As many as 400 million people in developing countries rely on the varied types of bananas for 15-27% of their daily calories. This is a potentially devastating food security issue.12
The Potential Collapse Of Banana Production
While it may take some time for Race 4 to take out Latin America’s Cavendish population, scientists believe it is inevitable. As of right now, scientists haven’t yet found a viable replacement for the Cavendish. They are looking for something that has a familiar flavor, can withstand lengthy transport times, and has resistance to TR4.13
How Could One Pathogen Take Out A Whole Species?
All Cavendish bananas are genetically identical. That’s right – every banana you see in the store is a clone of the one next to it. This is because Cavendish bananas are sterile. They have no seeds. They must reproduce asexually.
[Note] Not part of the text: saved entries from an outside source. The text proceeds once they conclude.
(* ===== verification/MainLoop.v ===== *)
(** * MainLoop: Application/Main.c

    [InitializeSystem] and the body of the main loop, one definition per block.
    [CNTRL_SYS] (closed-loop control) and [DEBUG] are compile-time switches, both
    zero in the source; their branches are kept. *)
From S2P Require Import Prelude.
From S2P Require Import Float32.
From S2P Require Import Controller.
From S2P Require Import Avr.
From S2P Require Import Timing.
From S2P Require Import LedServo.
From S2P Require Import MotorPWM.
From S2P Require Import Proximity.
From S2P Require Import UsbEndpoint.
From S2P Require Import SerialIO.
From S2P Require Import Firmware.
From S2P Require Import MessageHandling.
From S2P Require Import ObstacleAvoidance.
Import Call.

Definition DEBUG : bool := false.
Definition CNTRL_SYS : bool := false.
Definition KP_L : f32 := f32_lit 1875335 10000000.
Definition KP_R : f32 := f32_lit 1728258 10000000.

Definition num_left : list f32 := [f32_lit 187533508705 1000000000000; f32_lit 124897316798 1000000000000].
Definition num_right : list f32 := [f32_lit 172825818795 1000000000000; f32_lit 130440286735 1000000000000].
Definition den_left : list f32 := [f32_of_Z 1; f32_of_Z (-1)].
Definition den_right : list f32 := [f32_of_Z 1; f32_of_Z (-1)].

(** Calls of the remaining driver functions. *)
Definition Controller_Init_Left (kp : f32) (num den : list f32) (order : Z) (period : f32) : M fw unit :=
  fun s => match Controller_Init (ctr_LeftMotor s) kp num den order period with
           | Some c => Some (tt, set_left c s) | None => None end.
Definition Controller_Init_Right (kp : f32) (num den : list f32) (order : Z) (period : f32) : M fw unit :=
  fun s => match Controller_Init (ctr_RightMotor s) kp num den order period with
           | Some c => Some (tt, set_right c s) | None => None end.
Definition Controller_Update_Left (measurement dt : f32) : M fw f32 := state_fn (fun s =>
  let '(y, c) := Controller_Update (ctr_LeftMotor s) measurement dt in (y, set_left c s)).
Definition Controller_Update_Right (measurement dt : f32) : M fw f32 := state_fn (fun s =>
  let '(y, c) := Controller_Update (ctr_RightMotor s) measurement dt in (y, set_right c s)).
Definition GlobalInterruptEnable : M fw unit := call_regs sei.

Definition InitializeSystem : M fw unit :=
  (* Initialize hardware *)
  SetupTimer0;;
  Encoders_Init;;
  Battery_Monitor_Init;;
  LED_Init;;
  Motor_PWM_Init 0x190;;
  Proxy_Init;;
  Servo_PWM_Init OPEN;;
  USB_SetupHardware;;
  (* Initialize application features *)
  Controller_Init_Left KP_L num_left den_left 1 (f32_of_Z 10);;
  Controller_Init_Right KP_R num_right den_right 1 (f32_of_Z 10);;
  Message_Handling_Init;;
  Init_Obstacle_Avoidance;;
  (* Enable global interrupts *)
  GlobalInterruptEnable.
To do this, growers use cuttings of one plant to propagate new plants.14
So far, this cloning has helped banana growers. The quality of Cavendish bananas is consistent. They all share the same positive traits. All of the crops on a plantation are ripe and ready to eat at the same time. From an economic standpoint, this type of agriculture is very efficient.
But there’s one big problem with this lack of agricultural diversity. All Cavendish bananas share the same genes.
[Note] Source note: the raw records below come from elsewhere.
(* ===== verification/Passes.v ===== *)
(** * Passes: the main loop with a host

    A host that collects one packet per pass of the main loop, as computation and as a run
    of the machine at once.  A quiet robot is one on which no flag is due: of its loop
    only the link and the command interpreter act, and bytes travel at one per
    pass in each direction. *)
From stdpp Require Import relations.
From S2P Require Import Prelude.
From S2P Require Import Float32.
From S2P Require Import Avr.
From S2P Require Import Timing.
From S2P Require Import UsbEndpoint.
From S2P Require Import UsbStream.
From S2P Require Import SerialIO.
From S2P Require Import UsbDevice.
From S2P Require Import SerialLink.
From S2P Require Import Firmware.
From S2P Require Import MessageHandling.
From S2P Require Import MessageSpec.
From S2P Require Import Protocol.
From S2P Require Import ObstacleAvoidance.
From S2P Require Import MainLoop.
From S2P Require Import MainSpec.
From S2P Require Import System.
From S2P Require Import Blocks.
Import Call.

(** ** The host and the loop *)

(** The host acts between two passes of the loop. *)
Definition host_does (m : host_move) : M fw unit := call_ser (on_hw (host_act m)).

(** The host collects a packet, and the loop runs once. *)
Definition pass : M fw unit := host_does (CollectIN 1);; loop_body.

Fixpoint passes (n : nat) : M fw unit :=
  match n with
  | O => mret tt
  | S n => pass;; passes n
  end.

(** ** A quiet robot *)

(** No flag is due, no motor control is running, and neither the counts nor the
    battery are being reported. *)
Definition quiet (s : fw) : Prop :=
  (forall f, fires f s false) /\
  active (flags s mf_motor_dist_control) = false /\ active (flags s mf_motor_vel_control) = false /\
  active (flags s mf_send_encoder) = false /\ active (flags s mf_send_battery) = false.

(** A running system with a working link. *)
Definition linked (s : fw) : Prop :=
  sys_ok s /\ link_ok (ser s) /\ clear_buffer (ser s) = false /\ quiet s.

(** The same robot: everything is equal but the serial state, and the period and
    time of flags that are not active. *)
Definition alike (s s' : fw) : Prop :=
  (forall x, rg s' x = rg s x) /\ tm s' = tm s /\ enc s' = enc s /\ bat s' = bat s /\ prox s' = prox s /\
  ctr_LeftMotor s' = ctr_LeftMotor s /\ ctr_RightMotor s' = ctr_RightMotor s /\ oa s' = oa s /\
  loc s' = loc s /\ env s' = env s /\
  forall f, active (flags s' f) = active (flags s f) /\ (active (flags s f) = true -> flags s' f = flags s f).

#[export] Instance alike_preorder : PreOrder alike.
Proof.
  split.
  { intros s. by split_and!. }
  intros s1 s2 s3 (A1&A2&A3&A4&A5&A6&A7&A8&A9&A10&A11) (B1&B2&B3&B4&B5&B6&B7&B8&B9&B10&B11).
  split_and!; try congruence. intros f. destruct (A11 f) as [F1 F2], (B11 f) as [G1 G2].
  split; [congruence|]. intros H. rewrite <- F2 by done. apply G2. congruence.
Qed.

Lemma alike_set_ser x s : alike s (set_ser x s).
Proof. by split_and!. Qed.

Lemma fires_inactive f s : active (flags s f) = false -> fires f s false.
Proof. intros E. unfold fires, MSG_FLAG_Execute, get_flag, mbind, M_bind, gets. cbn beta iota. by rewrite E. Qed.

Lemma fires_same f b s s' :
  flags s' f = flags s f -> tm s' = tm s -> (forall x, rg s' x = rg s x) -> fires f s b -> fires f s' b.
Proof.
  intros Ef Et Er. unfold fires, MSG_FLAG_Execute, get_flag, SecondsSince, mbind, M_bind, gets. cbn beta iota.
  rewrite Ef. destruct (active (flags s f)); [|by intros [= <-]]. rewrite Et.
  unfold Timing.SecondsSince. rewrite (GetTime_same (tm s) (rg s) (rg s') Er).
  destruct (f32_le _ _); by intros [= <-].
Qed.

Lemma quiet_alike s s' : alike s s' -> quiet s -> quiet s'.
Proof.
  intros (Hr&Ht&_&_&_&_&_&_&_&_&Hf) (H1&H2). split; [|by rewrite !(proj1 (Hf _))].
  intros f. destruct (Hf f) as [Ha Hs]. destruct (active (flags s f)) eqn:E; [|by apply fires_inactive].
  apply (fires_same f false s); [by apply Hs|done|done|apply H1].
Qed.

Lemma sys_ok_alike s s' : alike s s' -> ser_ok (ser s') -> sys_ok s -> sys_ok s'.
Proof.
  intros (Hr&Ht&He&Hb&Hp&Hl&Hr'&Ho&Hloc&Henv&Hf) Hs ((K1&K2&K3&K4&_&K6&K7)&Hone&Hav). split; [|split].
  - apply fw_ok_parts; [by apply (mregs_same (rg s))|by rewrite Ht|by rewrite Hb|by rewrite Hp|done|by rewrite Hloc|by rewrite Henv].
  - unfold one_driver in *. by rewrite !(proj1 (Hf _)).
  - unfold avoid_ok, on_course in *. rewrite !(proj1 (Hf _)), Ho, Hl, Hr'. exact Hav.
Qed.

Lemma linked_alike s s' :
  alike s s' -> linked s -> link_ok (ser s') -> clear_buffer (ser s') = false -> linked s'.
Proof.
  intros Ha (H1&_&_&H4) Hl Hc. split; [apply (sys_ok_alike s); [done|apply Hl|done]|].
  split; [done|]. split; [done|]. by apply (quiet_alike s).
Qed.

(** ** One pass *)

(** A computation of the model that is also a run of the machine, from the top of
    the loop to the top of the loop. *)
Definition turn (m : M fw unit) (s s' : fw) : Prop :=
  m s = Some (tt, s') /\ rtc step (0%nat, s) (0%nat, s').

Lemma turn_bind m k s s1 s2 : turn m s s1 -> turn k s1 s2 -> turn (m;; k) s s2.
Proof. intros [E1 R1] [E2 R2]. split; [|by etransitivity]. unfold mbind, M_bind. by rewrite E1. Qed.

Lemma turn_ret s : turn (mret tt) s s.
Proof. by split. Qed.

Lemma host_turn m s :
  RXSTPI (hw (on_hw (host_act m) (ser s))) = false ->
  turn (host_does m) s (set_ser (on_hw (host_act m) (ser s)) s).
Proof. intros Hr. split; [done|]. apply rtc_once, step_event, ev_usb; [|exact Hr]. apply rtc_once, usb_host. Qed.

(** ** The rest of a pass *)

(** The loop from block [j] on, to the top of the loop. *)
Definition from_block (j : nat) : M fw unit := fold_right (fun t rest => t;; rest) (mret tt) (drop j main_tasks).

Definition goes (j : nat) (s s' : fw) : Prop :=
  from_block j s = Some (tt, s') /\ rtc step ((j mod 17)%nat, s) (0%nat, s').

Lemma goes_end s : goes 17 s s.
Proof. by split. Qed.

Lemma goes_cons j t s s1 s' :
  main_tasks !! j = Some t -> within_range j s -> t s = Some (tt, s1) -> goes (S j) s1 s' -> goes j s s'.
Proof.
  intros Ht Hw E [E' R]. assert (Hj : (j < 17)%nat) by (by apply lookup_lt_Some in Ht). split.
  - assert (Ed : drop j main_tasks = t :: drop (S j) main_tasks) by (by apply drop_S).
    unfold from_block in *. rewrite Ed. cbn [fold_right]. unfold mbind at 1, M_bind at 1. by rewrite E.
  - rewrite Nat.mod_small by done. eapply rtc_l; [by apply (step_task j t)|exact R].
Qed.

(** Blocks of flags that do not fire do nothing; [g] is a flag that may. *)
Definition silent (g : mf) (s : fw) : Prop :=
  (forall f, f <> g -> fires f s false) /\
  active (flags s mf_motor_dist_control) = false /\ active (flags s mf_motor_vel_control) = false.

(** The block of each report flag of the dialogue. *)
Definition block_of (g : mf) : nat := match g with mf_send_encoder => 7 | mf_send_battery => 8 | _ => 17 end.

Lemma silent_task g k t s :
  silent g s -> g ∈ [mf_send_encoder; mf_send_battery] -> (2 <= k)%nat -> k <> block_of g ->
  main_tasks !! k = Some t -> t s = Some (tt, s) /\ within_range k s.
Proof.
  intros (Hf&Hd&Hv) Hg Hk Hne Ht.
  assert (H : forall f body, f <> g -> on_flag f body s = Some (tt, s)).
  { intros f body Hfg. unfold on_flag, mbind, M_bind. by rewrite (Hf f Hfg). }
  rewrite !elem_of_cons, elem_of_nil in Hg. destruct k as [|[|k]]; [lia..|].
  destruct Hg as [->|[->|[]]]; cbn in Hne; do 15 (destruct k as [|k];
    [injection Ht as <-; split; [first [by apply H|lia]|cbn [within_range]; try done; congruence]|]); done.
Qed.

Lemma goes_skip g n j s s' :
  silent g s -> g ∈ [mf_send_encoder; mf_send_battery] -> (2 <= j)%nat -> (j + n <= 17)%nat ->
  (block_of g < j \/ j + n <= block_of g)%nat -> goes (j + n) s s' -> goes j s s'.
Proof.
  intros Hs Hg. revert j. induction n as [|n IH]; intros j Hj Hn Hb H; [by rewrite Nat.add_0_r in H|].
  destruct (lookup_lt_is_Some_2 main_tasks j) as [t Ht]; [cbn; lia|].
  destruct (silent_task g j t s Hs Hg Hj) as [E Hw]; [lia|done|].
  eapply goes_cons; [done|done|exact E|]. apply IH; [lia|lia|lia|]. by rewrite Nat.add_succ_comm.
Qed.

Lemma quiet_silent g s : quiet s -> silent g s.
Proof. by intros (H1&H2&H3&_). Qed.

(** A quiet robot does nothing in the blocks after the interpreter. *)
Lemma quiet_goes s : quiet s -> goes 2 s s.
Proof.
  intros Hq. apply (goes_skip mf_send_encoder 5 2); [by apply quiet_silent|by left|lia|lia|cbn; lia|].
  destruct (lookup_lt_is_Some_2 main_tasks 7) as [t Ht]; [cbn; lia|].
  destruct (silent_task mf_send_battery 7 t s) as [E Hw]; [by apply quiet_silent|by right; left|lia|cbn; lia|done|].
  eapply goes_cons; [done|done|exact E|].
  apply (goes_skip mf_send_encoder 9 8); [by apply quiet_silent|by left|lia|lia|cbn; lia|apply goes_end].
Qed.

(** One report between blocks that do nothing. *)
Lemma report_goes g t s s1 :
  silent g s -> g ∈ [mf_send_encoder; mf_send_battery] -> main_tasks !! block_of g = Some t ->
  t s = Some (tt, s1) -> quiet s1 -> goes 2 s s1.
Proof.
  intros Hs Hg Ht E Hq. assert (Hb : (7 <= block_of g <= 8)%nat).
  { rewrite !elem_of_cons, elem_of_nil in Hg. destruct Hg as [->|[->|[]]]; cbn; lia. }
  apply (goes_skip g (block_of g - 2) 2); [done|done|lia|lia|lia|].
  replace (2 + (block_of g - 2))%nat with (block_of g) by lia.
  eapply goes_cons; [done| |exact E|].
  - assert (block_of g = 7 \/ block_of g = 8)%nat as [->| ->] by lia; exact I.
  - apply (goes_skip g (17 - S (block_of g)) (S (block_of g))); [by apply quiet_silent|done|lia|lia|lia|].
    replace (S (block_of g) + (17 - S (block_of g)))%nat with 17%nat by lia. apply goes_end.
Qed.

Lemma upkeep_on_fw s x y :
  SerialLink.USB_Upkeep_Task (signature (env s)) (host_moves (env s), y) = Some (tt, (host_moves (env s), x)) ->
  USB_Upkeep_Task (set_ser y s) = Some (tt, set_ser x s).
Proof.
  intros E. unfold USB_Upkeep_Task, mbind, M_bind, gets, call_sio. cbn [env ser set_ser]. rewrite E.
  unfold next_moves. by destruct s as [? ? ? ? ? ? ? ? ? ? ? []].
Qed.

(** The host collects, one byte moves each way, and the loop goes on with the
    interpreter. *)
Lemma pass_turn s x s2 :
  link_ok (ser s) ->
  SerialLink.USB_Upkeep_Task (signature (env s)) (host_moves (env s), host_collect (ser s)) =
    Some (tt, (host_moves (env s), x)) ->
  goes 1 (set_ser x s) s2 -> turn pass s s2.
Proof.
  intros Hl Hu [E R]. destruct (host_collect_link (ser s) Hl) as (Hl0&_).
  eapply turn_bind; [apply host_turn, (proj2 (proj2 (proj1 Hl0)))|].
  pose proof (upkeep_on_fw s x _ Hu) as Eu. split.
  - change loop_body with (USB_Upkeep_Task;; from_block 1).
    unfold mbind, M_bind. change (on_hw (host_act (CollectIN 1)) (ser s)) with (host_collect (ser s)).
    by rewrite Eu.
  - eapply rtc_l; [by apply (step_task 0 USB_Upkeep_Task)|exact R].
Qed.

Lemma passes_run a b s s1 : passes a s = Some (tt, s1) -> passes (a + b) s = passes b s1.
Proof.
  revert s. induction a as [|a IH]; intros s E1; cbn [passes Nat.add] in *; [by injection E1 as ->|].
  unfold mbind, M_bind in *. destruct (pass s) as [[[] s']|]; [|done]. by apply IH.
Qed.

(** The host sends a message as one packet and collects during [n] passes. *)
Definition ask (p : list Z) (n : nat) : M fw unit := host_does (SendOUT 2 p);; passes n.

Lemma ask_more p a b s s1 s2 : turn (ask p a) s s1 -> turn (passes b) s1 s2 -> turn (ask p (a + b)) s s2.
Proof.
  intros [E1 R1] [E2 R2]. split; [|by etransitivity]. unfold ask, mbind, M_bind in *.
  destruct (host_does (SendOUT 2 p) s) as [[[] s']|]; [|done]. by rewrite (passes_run _ _ _ _ E1).
Qed.

(** ** Transit *)

(** The robot [s0] with the bytes [q] in the input ring, [o] in the output ring, [i] left of
    the packet being received, and [d] the whole output so far. *)
Definition transit (q o : list Z) (i : option (list Z)) (d : list Z) (s0 s : fw) : Prop :=
  linked s /\ alike s0 s /\ rx_bytes (ser s) = q /\ tx_bytes (ser s) = o /\
  incoming (ser s) = i /\ out_stream (ser s) = d.

(** The interpreter waits with [q] in the ring. *)
Definition waiting (q : list Z) : Prop :=
  q = [] \/ exists c, q !! 0%nat = Some c /\ c ∈ commands /\ Z.of_nat (length q) < MEGN540_Message_Len c.

Lemma waiting_task s : fw_ok s -> waiting (rx_bytes (ser s)) -> Message_Handling_Task s = Some (tt, s).
Proof. intros Hok Hw. by apply task_waits. Qed.

Lemma waiting_defined s : waiting (rx_bytes (ser s)) -> message_defined s.
Proof.
  intros [E|(c&Ec&_&Hl)] c' Ec' _ Hc; [by rewrite E in Ec'|].
  rewrite Ec in Ec'. injection Ec' as <-. lia.
Qed.

(** The part of a pass before the interpreter. *)
Lemma transit_upkeep q o i d s0 s :
  transit q o i d s0 s -> (length q < 63)%nat ->
  exists x, SerialLink.USB_Upkeep_Task (signature (env s)) (host_moves (env s), host_collect (ser s)) =
      Some (tt, (host_moves (env s), x)) /\
    transit (q ++ next_byte i) (tail o) (next_incoming i) d s0 (set_ser x s).
Proof.
  intros (Hk&E0&Hq&Ho&Hi&Hd) Hlen. pose proof Hk as (_&Hl&Hc&_).
  destruct (collect_upkeep_run (signature (env s)) (host_moves (env s)) (ser s) Hl Hc) as (x&E&H1&H2&H3&H4&H5&H6);
    [by rewrite Hq|].
  exists x. split; [exact E|]. split; [apply (linked_alike s); [apply alike_set_ser|done..]|]. cbn [ser set_ser].
  split; [etransitivity; [exact E0|apply alike_set_ser]|]. by rewrite H6, H4, H5, H3, Hq, Ho, Hi, Hd.
Qed.

(** A pass in which the interpreter waits. *)
Lemma pass_transit q o i d s0 s :
  transit q o i d s0 s -> (length q < 63)%nat -> waiting (q ++ next_byte i) ->
  exists s', turn pass s s' /\ transit (q ++ next_byte i) (tail o) (next_incoming i) d s0 s'.
Proof.
  intros Ht Hlen Hw. destruct (transit_upkeep _ _ _ _ _ _ Ht Hlen) as (x&E&Ht').
  exists (set_ser x s). split; [|exact Ht'].
  pose proof Ht' as (((Hok&_)&_&_&Hq)&_&Er&_). rewrite <- Er in Hw.
  apply (pass_turn s x); [apply Ht|exact E|].
  by eapply goes_cons; [reflexivity|apply waiting_defined|apply waiting_task|apply quiet_goes].
Qed.

Lemma drop_S_tail {A} n (l : list A) : drop (S n) l = drop n (tail l).
Proof. destruct l; cbn [tail]; [by rewrite !drop_nil|done]. Qed.

(** The passes in which a message arrives, up to its last byte. *)
Lemma passes_receive c l b q o d s0 s :
  transit q o (Some (l ++ [b])) d s0 s -> (q ++ l) !! 0%nat = Some c -> c ∈ commands ->
  Z.of_nat (length (q ++ l)) < MEGN540_Message_Len c -> (length (q ++ l) < 63)%nat ->
  exists s', turn (passes (length l)) s s' /\ transit (q ++ l) (drop (length l) o) (Some [b]) d s0 s'.
Proof.
  revert q o s. induction l as [|a l IH]; intros q o s Ht Hc Hk Hlen Hl.
  - rewrite app_nil_r, drop_0. exists s. by split; [apply turn_ret|].
  - assert (Hh : (q ++ [a]) !! 0%nat = Some c) by (by destruct q).
    rewrite !length_app in Hlen, Hl. cbn [length app] in *.
    destruct (pass_transit _ _ _ _ _ _ Ht) as (s1&T1&H1); [lia|..].
    { right. exists c. cbn [next_byte]. rewrite length_app. cbn [length]. split_and!; [done..|lia]. }
    cbn [next_byte next_incoming] in H1. destruct (IH _ _ s1 H1) as (s'&T2&H2).
    1-4: rewrite <- ?app_assoc; cbn [app]; rewrite ?length_app; cbn [length]; try done; lia.
    rewrite <- app_assoc in H2. exists s'. split; [by eapply turn_bind|].
    by rewrite drop_S_tail.
Qed.

(** The passes in which the output leaves. *)
Lemma passes_send n o i d s0 s :
  transit [] o i d s0 s -> default [] i = [] -> (0 < n)%nat ->
  exists s', turn (passes n) s s' /\ transit [] (drop n o) None d s0 s'.
Proof.
  intros Ht Hi Hn. destruct n as [|n]; [lia|]. clear Hn. revert o i s Ht Hi.
  induction n as [|n IH]; intros o i s Ht Hi.
  all: destruct (pass_transit _ _ _ _ _ _ Ht) as (s1&T1&H1); [cbn; lia|destruct i as [[]|]; (by left) || done|].
  all: assert (next_incoming i = None /\ next_byte i = []) as [Ei Eb] by (by destruct i as [[]|]).
  all: rewrite Ei, Eb in H1; cbn [app] in H1.
  - exists s1. split; [eapply turn_bind; [exact T1|apply turn_ret]|]. by destruct o.
  - destruct (IH _ None s1 H1 eq_refl) as (s'&T2&H2). exists s'. split; [by eapply turn_bind|].
    by rewrite drop_S_tail.
Qed.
This leaves them extremely vulnerable to any disease. Once the disease infects one plant, it can easily infect the entire plantation. Which is what is happening now.15
Sometimes, bananas are grown interspersed with coffee or other crops.16 But typically, bananas are grown in a monoculture system. This is a farming method where the same type of crop is grown shoulder-to-shoulder on the same land over and over again.
This allows growers to yield more crops on their land, but it also leaves them vulnerable to pathogens like TR4.17 Intercropping other plants, like coffee or garlic for example, might help keep TR4 at bay.18
It Spreads Easily
Fusarium wilt spreads through the soil. A single clump of contaminated dirt is enough to spread it like wildfire. It can be transported by a grower’s boots, tires, farm equipment, and more.19
Once there, the fungus remains in the soil. Infected plants are unable to pick up water or nutrients from the ground. The only way to get rid of it is to burn the banana plantations to the ground and begin in a new location with a different species.20
Here are a few ways that scientists are attempting to solve this problem:
- Quarantine of infected plantations21
- Genetically modified crops with a similar flavor and characteristics
- Using nematode worms (roundworms) to block TR422
While scientists are faithfully searching for solutions, enjoy your bananas (if you eat them) while you still have them. Just make sure to only eat GREEN bananas — for your health! And yes, even if you grab a green banana at the store… it’s still a Cavendish banana.